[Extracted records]

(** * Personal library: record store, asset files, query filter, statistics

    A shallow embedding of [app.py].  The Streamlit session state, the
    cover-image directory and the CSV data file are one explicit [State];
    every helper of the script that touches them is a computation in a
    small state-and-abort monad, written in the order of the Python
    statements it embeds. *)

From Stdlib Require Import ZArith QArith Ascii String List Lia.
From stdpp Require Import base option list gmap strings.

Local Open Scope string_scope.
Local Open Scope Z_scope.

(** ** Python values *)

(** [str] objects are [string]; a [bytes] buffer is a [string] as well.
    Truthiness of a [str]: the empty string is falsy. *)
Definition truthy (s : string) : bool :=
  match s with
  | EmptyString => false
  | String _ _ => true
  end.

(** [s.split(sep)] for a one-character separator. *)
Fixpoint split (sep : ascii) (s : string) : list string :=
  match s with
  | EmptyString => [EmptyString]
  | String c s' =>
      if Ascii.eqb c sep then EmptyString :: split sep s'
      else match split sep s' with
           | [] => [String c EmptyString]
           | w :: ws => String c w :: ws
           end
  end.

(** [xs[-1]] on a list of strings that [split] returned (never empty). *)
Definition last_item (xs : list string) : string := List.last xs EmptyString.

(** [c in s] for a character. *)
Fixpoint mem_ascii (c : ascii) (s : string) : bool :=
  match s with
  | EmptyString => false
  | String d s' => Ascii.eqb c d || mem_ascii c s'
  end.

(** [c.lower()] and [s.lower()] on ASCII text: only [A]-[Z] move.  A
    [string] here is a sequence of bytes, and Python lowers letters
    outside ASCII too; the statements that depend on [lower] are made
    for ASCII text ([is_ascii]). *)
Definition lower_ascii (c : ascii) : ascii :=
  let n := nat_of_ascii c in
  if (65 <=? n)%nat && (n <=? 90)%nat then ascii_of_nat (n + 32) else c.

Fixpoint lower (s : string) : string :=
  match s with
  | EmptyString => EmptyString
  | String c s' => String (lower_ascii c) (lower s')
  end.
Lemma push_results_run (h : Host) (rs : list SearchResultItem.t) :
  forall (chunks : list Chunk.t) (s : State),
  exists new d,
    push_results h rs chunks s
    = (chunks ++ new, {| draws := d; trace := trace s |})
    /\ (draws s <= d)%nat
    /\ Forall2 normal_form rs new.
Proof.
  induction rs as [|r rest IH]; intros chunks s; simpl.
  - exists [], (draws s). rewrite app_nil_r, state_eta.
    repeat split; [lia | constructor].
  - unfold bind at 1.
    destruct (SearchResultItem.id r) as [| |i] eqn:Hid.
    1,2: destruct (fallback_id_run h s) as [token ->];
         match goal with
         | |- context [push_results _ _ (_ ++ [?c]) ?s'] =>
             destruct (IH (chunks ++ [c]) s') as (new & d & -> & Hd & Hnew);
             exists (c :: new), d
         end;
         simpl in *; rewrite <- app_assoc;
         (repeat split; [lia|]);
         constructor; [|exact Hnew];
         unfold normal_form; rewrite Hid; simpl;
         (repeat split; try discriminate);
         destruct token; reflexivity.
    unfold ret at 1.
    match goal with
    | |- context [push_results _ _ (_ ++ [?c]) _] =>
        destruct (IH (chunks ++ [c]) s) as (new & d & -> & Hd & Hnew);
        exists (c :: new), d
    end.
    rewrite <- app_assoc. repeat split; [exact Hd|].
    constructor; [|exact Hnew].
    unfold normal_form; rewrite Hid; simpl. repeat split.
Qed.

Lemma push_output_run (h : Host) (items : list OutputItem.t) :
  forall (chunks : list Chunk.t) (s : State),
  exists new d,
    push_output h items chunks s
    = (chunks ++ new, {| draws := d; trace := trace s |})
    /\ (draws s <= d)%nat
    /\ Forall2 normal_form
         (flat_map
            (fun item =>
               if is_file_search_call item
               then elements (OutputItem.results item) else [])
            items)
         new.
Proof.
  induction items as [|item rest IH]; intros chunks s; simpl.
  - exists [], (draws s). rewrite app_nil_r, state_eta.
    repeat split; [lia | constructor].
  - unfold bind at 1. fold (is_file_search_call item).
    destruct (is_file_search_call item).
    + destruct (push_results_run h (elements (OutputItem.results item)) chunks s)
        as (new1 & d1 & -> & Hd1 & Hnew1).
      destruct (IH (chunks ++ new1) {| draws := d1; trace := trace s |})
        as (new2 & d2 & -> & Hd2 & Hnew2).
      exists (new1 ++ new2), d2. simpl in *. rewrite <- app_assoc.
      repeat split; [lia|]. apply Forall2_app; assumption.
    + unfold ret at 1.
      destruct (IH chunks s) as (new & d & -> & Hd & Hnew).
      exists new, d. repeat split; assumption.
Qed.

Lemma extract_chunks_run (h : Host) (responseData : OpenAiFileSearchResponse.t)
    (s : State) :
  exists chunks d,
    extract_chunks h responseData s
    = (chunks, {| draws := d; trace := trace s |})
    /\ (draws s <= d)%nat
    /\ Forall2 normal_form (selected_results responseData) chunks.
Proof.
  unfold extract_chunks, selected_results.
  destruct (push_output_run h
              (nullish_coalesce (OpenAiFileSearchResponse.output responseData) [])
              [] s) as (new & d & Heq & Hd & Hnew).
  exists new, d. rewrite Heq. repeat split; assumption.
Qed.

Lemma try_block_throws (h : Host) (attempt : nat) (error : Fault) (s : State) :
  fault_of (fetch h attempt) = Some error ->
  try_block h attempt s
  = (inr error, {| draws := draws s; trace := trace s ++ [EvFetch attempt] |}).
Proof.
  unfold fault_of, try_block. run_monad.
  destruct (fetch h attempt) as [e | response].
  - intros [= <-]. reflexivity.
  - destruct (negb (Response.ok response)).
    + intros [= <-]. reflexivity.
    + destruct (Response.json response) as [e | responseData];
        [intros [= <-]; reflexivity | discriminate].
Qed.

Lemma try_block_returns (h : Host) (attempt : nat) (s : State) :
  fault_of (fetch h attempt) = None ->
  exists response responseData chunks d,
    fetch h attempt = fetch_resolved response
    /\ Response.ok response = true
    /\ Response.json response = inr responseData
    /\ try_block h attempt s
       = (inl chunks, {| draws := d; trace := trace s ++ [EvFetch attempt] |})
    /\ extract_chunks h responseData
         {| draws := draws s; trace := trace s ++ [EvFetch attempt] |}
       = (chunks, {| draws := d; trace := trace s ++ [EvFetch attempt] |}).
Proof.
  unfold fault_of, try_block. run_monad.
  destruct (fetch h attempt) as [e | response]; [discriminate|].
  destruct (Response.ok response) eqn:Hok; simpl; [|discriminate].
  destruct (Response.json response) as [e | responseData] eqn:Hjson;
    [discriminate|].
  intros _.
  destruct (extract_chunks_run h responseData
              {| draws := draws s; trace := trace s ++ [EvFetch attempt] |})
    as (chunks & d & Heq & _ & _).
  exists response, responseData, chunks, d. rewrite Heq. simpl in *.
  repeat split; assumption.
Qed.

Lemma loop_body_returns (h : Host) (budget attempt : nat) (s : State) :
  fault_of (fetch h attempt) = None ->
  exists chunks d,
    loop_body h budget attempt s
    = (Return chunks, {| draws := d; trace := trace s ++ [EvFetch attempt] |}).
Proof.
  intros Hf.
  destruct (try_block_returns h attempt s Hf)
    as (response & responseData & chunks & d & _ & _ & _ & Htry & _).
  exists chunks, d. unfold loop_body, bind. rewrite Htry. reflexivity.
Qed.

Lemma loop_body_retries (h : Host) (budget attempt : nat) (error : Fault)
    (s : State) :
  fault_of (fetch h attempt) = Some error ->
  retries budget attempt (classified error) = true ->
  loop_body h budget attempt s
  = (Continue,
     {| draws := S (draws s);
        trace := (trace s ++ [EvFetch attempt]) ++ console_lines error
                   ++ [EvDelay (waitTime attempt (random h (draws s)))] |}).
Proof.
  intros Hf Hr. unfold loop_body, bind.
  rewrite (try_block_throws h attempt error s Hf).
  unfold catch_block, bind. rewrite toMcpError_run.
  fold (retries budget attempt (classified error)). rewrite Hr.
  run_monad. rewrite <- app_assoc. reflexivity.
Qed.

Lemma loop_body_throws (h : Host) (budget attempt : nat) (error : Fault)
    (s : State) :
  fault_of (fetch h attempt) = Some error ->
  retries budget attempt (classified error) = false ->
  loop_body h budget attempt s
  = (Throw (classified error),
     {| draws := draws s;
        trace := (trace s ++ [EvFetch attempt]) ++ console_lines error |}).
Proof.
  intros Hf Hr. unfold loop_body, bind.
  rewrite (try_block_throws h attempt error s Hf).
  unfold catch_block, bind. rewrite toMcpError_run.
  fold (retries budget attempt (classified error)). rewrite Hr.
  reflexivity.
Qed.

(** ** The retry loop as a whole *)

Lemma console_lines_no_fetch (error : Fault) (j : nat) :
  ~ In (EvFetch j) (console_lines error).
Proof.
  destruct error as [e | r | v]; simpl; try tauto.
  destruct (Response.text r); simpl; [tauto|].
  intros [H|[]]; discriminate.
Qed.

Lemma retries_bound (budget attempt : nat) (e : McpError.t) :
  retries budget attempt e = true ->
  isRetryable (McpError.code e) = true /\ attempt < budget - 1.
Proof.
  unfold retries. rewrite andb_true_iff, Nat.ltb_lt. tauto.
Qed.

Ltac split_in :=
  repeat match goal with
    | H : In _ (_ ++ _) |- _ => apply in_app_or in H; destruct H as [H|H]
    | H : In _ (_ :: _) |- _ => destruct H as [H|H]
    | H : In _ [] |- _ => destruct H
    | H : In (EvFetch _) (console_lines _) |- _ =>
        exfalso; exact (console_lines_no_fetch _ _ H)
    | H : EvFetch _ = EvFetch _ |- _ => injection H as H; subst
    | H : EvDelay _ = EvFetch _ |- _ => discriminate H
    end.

...

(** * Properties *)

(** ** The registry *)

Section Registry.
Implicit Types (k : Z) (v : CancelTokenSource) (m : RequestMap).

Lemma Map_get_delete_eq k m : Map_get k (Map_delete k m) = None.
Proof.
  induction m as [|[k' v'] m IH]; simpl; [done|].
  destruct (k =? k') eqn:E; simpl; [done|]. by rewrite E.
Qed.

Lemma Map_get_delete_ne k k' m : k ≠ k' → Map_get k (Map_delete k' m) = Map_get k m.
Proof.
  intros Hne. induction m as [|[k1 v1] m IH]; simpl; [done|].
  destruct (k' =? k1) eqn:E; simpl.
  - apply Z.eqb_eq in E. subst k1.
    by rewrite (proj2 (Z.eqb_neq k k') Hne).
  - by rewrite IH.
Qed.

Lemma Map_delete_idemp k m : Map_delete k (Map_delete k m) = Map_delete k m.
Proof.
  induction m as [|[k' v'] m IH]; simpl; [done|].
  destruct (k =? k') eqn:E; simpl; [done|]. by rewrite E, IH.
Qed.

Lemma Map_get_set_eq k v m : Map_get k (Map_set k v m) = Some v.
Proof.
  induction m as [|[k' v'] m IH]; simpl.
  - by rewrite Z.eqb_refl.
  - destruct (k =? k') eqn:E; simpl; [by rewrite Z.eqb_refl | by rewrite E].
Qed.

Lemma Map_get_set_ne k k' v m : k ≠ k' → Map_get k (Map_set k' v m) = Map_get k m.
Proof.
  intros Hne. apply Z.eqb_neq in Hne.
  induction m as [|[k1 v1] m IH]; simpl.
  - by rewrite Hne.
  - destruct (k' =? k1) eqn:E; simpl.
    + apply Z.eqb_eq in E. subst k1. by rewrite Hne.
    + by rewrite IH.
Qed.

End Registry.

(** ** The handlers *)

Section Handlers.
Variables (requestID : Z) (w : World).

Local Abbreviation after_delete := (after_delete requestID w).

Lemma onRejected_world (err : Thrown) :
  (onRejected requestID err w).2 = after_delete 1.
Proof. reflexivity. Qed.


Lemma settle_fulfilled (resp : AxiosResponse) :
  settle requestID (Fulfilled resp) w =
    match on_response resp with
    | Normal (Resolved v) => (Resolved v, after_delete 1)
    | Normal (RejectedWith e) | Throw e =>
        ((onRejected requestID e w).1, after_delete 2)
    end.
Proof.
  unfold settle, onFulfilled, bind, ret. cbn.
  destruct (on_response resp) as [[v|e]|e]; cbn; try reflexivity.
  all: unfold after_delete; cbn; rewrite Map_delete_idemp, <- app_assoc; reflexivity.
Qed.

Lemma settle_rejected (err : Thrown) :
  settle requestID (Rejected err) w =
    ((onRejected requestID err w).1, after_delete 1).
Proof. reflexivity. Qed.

* **What to do**: Pull out every line holding "Import" from the records above, and copy it.

* **Exercise response**:
From Stdlib Require Import ZArith QArith Ascii String List Lia.
From stdpp Require Import base option list gmap strings.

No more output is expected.